Records drawn from a dataset:
>>>

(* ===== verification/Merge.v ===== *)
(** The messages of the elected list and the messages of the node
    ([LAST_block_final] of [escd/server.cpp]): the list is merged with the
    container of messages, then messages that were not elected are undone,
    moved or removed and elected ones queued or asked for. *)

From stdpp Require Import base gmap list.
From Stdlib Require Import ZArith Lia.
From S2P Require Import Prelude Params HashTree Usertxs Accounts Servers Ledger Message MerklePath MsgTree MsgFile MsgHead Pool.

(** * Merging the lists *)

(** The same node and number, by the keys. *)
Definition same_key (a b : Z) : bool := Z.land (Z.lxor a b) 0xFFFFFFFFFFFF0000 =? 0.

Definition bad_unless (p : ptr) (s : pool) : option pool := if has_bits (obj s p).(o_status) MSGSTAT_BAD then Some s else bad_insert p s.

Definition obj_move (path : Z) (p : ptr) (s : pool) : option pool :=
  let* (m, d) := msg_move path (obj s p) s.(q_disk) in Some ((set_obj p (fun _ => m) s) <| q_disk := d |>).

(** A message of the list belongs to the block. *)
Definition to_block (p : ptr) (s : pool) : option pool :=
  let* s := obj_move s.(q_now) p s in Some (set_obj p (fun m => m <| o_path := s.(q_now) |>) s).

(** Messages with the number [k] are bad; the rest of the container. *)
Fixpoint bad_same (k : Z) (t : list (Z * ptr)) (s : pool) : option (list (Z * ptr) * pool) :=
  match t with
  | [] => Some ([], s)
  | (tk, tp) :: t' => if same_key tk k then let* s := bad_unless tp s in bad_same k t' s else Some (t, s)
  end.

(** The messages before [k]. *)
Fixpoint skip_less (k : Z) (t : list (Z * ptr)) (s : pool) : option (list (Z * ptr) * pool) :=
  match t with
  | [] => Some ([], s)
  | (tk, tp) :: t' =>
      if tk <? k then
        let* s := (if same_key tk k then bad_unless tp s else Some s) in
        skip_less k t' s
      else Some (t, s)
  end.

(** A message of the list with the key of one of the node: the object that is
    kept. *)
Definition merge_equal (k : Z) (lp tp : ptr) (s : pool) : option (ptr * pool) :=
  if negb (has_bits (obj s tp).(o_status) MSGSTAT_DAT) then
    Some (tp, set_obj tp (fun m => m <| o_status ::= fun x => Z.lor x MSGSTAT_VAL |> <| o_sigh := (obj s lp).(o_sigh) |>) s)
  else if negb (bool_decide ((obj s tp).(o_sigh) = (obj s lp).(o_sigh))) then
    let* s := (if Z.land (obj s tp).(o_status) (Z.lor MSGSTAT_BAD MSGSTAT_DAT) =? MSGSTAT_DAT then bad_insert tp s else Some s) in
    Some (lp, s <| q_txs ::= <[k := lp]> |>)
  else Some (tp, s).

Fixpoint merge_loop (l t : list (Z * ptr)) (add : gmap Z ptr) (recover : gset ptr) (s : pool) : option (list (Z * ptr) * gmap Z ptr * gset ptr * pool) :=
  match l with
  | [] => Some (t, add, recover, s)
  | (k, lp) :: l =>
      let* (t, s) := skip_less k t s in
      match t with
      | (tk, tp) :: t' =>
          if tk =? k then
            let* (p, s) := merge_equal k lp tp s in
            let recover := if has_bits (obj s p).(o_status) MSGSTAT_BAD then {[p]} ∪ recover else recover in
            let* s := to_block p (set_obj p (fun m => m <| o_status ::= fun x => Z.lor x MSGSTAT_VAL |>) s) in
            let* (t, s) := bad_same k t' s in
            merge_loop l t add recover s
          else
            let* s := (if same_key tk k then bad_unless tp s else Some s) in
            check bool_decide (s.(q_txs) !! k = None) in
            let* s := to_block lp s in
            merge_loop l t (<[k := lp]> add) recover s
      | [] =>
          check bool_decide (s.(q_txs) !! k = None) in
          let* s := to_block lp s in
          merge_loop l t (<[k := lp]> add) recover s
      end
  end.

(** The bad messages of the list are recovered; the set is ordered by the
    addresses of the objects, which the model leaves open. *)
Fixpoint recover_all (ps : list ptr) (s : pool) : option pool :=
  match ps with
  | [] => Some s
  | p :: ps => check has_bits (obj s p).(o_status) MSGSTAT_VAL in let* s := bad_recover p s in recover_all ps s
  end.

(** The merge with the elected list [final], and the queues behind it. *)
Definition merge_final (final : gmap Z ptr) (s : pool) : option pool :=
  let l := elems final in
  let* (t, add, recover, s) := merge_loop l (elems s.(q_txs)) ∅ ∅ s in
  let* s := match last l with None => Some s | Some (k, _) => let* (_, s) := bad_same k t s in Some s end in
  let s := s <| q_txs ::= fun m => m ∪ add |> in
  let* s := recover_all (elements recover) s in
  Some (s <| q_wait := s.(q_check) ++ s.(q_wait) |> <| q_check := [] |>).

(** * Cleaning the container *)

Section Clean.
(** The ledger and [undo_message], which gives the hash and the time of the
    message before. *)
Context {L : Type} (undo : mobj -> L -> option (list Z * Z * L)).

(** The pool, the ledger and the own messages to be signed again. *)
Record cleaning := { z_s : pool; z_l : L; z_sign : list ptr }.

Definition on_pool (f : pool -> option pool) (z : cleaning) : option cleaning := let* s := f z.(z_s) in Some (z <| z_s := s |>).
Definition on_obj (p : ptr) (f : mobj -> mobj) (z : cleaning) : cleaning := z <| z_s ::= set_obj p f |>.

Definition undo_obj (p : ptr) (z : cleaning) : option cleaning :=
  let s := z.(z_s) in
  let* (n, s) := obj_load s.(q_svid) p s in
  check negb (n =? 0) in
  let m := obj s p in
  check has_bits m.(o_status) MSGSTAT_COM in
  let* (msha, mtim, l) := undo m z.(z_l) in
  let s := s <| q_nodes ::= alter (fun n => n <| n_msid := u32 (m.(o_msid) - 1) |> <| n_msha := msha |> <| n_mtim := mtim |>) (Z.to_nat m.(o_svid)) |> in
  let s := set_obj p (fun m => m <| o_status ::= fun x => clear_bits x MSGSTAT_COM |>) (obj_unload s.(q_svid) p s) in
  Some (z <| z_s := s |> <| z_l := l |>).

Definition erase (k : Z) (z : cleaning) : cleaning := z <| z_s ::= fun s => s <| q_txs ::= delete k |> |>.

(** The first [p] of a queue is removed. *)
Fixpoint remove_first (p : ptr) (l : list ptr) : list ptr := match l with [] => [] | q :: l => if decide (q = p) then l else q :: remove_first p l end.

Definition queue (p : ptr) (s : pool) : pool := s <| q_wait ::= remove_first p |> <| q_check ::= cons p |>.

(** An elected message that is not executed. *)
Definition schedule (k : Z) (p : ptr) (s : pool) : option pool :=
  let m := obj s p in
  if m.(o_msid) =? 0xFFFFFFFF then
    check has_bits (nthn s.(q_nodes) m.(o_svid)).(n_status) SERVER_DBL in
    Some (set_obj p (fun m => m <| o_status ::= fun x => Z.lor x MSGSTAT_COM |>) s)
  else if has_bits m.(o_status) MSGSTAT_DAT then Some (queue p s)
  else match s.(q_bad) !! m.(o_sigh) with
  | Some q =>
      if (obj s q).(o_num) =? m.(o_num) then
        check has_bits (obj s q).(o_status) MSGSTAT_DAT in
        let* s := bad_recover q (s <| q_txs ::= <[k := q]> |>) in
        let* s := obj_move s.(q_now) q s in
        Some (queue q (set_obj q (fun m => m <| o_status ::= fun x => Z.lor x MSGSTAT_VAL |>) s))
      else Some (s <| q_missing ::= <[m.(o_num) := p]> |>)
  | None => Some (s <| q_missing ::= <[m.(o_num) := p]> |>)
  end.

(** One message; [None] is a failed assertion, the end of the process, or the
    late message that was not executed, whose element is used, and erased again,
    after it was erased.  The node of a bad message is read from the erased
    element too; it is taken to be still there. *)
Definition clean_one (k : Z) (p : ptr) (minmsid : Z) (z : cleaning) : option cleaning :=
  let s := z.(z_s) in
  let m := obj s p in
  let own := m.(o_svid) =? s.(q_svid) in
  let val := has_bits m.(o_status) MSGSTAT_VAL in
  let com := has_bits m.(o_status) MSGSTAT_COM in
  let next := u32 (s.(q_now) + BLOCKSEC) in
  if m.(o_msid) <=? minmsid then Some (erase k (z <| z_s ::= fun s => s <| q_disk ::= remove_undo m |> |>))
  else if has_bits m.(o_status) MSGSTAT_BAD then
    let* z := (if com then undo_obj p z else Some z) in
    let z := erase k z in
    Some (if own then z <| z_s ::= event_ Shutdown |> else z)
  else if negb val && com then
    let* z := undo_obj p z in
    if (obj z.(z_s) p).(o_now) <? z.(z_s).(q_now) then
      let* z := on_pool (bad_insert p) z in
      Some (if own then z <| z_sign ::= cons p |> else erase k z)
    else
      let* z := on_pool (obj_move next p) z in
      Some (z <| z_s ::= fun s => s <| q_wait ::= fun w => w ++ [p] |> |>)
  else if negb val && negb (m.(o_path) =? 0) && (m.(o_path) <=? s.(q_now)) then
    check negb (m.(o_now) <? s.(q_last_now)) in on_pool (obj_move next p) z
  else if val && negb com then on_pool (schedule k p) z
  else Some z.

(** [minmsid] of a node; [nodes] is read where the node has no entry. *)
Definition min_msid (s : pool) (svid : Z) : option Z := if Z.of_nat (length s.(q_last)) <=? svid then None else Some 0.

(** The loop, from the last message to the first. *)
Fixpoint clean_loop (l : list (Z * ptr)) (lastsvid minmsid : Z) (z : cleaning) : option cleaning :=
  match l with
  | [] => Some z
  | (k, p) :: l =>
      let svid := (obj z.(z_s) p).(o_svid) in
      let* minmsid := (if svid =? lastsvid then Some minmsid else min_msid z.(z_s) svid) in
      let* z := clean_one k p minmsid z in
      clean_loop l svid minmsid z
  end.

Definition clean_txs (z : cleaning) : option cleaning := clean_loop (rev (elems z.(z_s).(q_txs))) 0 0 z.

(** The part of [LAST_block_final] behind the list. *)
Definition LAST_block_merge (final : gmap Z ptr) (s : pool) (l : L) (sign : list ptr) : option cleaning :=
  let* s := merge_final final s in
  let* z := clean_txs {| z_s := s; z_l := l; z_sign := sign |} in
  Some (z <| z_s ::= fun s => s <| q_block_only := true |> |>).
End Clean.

<<<
>>>

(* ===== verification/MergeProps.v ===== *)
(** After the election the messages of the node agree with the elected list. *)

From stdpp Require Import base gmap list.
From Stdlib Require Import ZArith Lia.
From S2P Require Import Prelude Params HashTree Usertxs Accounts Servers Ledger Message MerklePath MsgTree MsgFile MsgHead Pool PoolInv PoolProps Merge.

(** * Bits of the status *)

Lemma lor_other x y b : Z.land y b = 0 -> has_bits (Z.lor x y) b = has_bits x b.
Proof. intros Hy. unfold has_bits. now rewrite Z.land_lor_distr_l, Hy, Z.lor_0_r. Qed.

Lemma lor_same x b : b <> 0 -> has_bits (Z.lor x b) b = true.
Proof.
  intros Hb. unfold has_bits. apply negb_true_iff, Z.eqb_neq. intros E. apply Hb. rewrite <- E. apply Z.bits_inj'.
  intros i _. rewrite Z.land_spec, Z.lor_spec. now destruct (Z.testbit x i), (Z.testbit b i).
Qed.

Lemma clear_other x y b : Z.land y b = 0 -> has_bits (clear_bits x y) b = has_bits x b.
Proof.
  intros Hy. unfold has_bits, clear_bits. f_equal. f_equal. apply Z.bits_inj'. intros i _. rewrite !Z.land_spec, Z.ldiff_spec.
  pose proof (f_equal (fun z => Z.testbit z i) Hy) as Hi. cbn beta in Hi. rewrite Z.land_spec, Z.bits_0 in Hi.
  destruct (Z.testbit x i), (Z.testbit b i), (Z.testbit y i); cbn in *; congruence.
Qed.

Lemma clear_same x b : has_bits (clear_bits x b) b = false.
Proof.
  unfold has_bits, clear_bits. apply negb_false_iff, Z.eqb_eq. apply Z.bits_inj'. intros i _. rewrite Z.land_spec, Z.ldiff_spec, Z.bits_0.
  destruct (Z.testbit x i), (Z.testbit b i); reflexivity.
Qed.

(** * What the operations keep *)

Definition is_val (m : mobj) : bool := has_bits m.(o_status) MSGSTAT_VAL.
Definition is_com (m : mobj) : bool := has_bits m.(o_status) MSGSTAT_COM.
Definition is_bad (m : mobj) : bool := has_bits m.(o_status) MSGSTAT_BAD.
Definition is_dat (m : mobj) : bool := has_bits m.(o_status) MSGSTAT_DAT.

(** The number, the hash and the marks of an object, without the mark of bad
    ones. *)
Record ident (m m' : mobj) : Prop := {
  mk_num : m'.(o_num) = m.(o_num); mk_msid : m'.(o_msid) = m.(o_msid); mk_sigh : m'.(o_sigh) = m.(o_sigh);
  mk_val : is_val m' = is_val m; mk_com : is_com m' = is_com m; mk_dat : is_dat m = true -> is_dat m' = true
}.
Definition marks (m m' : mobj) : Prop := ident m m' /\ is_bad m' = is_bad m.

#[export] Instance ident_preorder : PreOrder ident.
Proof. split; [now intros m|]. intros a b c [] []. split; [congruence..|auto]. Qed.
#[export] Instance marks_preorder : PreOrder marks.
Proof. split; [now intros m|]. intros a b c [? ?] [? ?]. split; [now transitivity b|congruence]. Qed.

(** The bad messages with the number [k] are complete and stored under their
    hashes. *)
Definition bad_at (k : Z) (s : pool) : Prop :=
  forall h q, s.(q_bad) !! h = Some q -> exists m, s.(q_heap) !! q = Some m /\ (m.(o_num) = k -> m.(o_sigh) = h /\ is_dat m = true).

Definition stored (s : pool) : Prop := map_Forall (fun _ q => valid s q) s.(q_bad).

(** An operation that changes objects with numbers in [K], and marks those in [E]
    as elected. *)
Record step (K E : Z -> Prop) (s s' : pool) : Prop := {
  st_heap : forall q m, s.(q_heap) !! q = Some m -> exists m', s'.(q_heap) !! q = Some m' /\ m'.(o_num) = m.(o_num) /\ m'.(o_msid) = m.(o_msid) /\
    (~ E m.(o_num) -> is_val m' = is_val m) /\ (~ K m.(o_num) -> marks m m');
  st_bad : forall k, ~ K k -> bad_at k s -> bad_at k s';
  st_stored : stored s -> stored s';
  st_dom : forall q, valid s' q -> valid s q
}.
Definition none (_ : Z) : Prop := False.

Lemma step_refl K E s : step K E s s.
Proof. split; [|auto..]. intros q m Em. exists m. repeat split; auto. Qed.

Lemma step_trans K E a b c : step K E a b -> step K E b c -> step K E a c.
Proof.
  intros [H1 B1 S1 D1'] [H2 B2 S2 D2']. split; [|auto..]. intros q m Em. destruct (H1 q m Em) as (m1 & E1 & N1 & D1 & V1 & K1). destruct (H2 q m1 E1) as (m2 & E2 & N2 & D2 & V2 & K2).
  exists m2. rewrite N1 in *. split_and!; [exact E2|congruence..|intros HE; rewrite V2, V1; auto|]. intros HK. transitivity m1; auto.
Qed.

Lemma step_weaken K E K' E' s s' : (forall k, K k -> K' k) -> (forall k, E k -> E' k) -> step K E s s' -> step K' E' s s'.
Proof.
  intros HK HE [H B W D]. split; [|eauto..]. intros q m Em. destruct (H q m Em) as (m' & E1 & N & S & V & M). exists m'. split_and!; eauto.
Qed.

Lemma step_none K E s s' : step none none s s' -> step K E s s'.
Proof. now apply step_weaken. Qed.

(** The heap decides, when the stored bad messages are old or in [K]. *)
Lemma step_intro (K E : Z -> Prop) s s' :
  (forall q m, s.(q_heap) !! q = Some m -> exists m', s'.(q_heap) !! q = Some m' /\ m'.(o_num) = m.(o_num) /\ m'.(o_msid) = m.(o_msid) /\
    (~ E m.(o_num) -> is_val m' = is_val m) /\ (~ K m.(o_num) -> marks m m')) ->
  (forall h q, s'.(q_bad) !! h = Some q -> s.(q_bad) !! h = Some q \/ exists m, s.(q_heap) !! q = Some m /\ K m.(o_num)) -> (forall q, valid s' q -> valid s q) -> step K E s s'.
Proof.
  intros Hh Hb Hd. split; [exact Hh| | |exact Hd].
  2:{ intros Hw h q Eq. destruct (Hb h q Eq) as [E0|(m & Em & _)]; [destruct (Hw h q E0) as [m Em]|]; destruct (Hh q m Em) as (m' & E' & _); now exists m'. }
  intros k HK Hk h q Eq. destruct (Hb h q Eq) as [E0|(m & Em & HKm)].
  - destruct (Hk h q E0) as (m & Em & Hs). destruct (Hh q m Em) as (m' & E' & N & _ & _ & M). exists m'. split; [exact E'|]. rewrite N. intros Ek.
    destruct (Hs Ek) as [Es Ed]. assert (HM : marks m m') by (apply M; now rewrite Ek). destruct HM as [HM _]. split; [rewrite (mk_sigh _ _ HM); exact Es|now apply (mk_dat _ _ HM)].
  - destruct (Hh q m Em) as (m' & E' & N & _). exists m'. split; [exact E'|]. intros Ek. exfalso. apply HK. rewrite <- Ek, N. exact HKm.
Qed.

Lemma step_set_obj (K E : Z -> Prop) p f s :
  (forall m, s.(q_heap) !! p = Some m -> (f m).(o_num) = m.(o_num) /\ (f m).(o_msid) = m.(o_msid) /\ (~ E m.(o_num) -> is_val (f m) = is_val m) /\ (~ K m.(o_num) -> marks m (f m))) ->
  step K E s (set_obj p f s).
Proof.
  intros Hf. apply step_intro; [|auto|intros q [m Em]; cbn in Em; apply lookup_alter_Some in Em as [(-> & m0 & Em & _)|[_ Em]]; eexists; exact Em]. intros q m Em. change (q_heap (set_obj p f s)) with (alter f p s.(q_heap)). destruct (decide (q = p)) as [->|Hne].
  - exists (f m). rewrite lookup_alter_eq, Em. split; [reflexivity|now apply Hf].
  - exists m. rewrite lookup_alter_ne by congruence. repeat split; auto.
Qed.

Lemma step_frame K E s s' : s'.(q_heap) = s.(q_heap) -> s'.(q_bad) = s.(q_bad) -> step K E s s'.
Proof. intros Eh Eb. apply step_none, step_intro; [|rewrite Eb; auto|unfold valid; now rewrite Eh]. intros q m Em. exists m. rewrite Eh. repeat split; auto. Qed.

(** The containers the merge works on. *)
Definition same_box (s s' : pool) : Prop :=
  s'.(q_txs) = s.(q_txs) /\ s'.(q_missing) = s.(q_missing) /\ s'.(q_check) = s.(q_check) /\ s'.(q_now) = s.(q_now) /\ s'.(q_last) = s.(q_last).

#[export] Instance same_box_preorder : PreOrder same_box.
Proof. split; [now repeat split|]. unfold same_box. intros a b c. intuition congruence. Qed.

<<<

* **TASK ITEM**: All that belongs in the answer is the run of lines above from the line containing "match ps with" through the line containing "let* s := match", exactly as written.

* **YOUR RESPONSE**:
  match ps with
  | [] => Some s
  | p :: ps => check has_bits (obj s p).(o_status) MSGSTAT_VAL in let* s := bad_recover p s in recover_all ps s
  end.

(** The merge with the elected list [final], and the queues behind it. *)
Definition merge_final (final : gmap Z ptr) (s : pool) : option pool :=
  let l := elems final in
  let* (t, add, recover, s) := merge_loop l (elems s.(q_txs)) ∅ ∅ s in
  let* s := match last l with None => Some s | Some (k, _) => let* (_, s) := bad_same k t s in Some s end in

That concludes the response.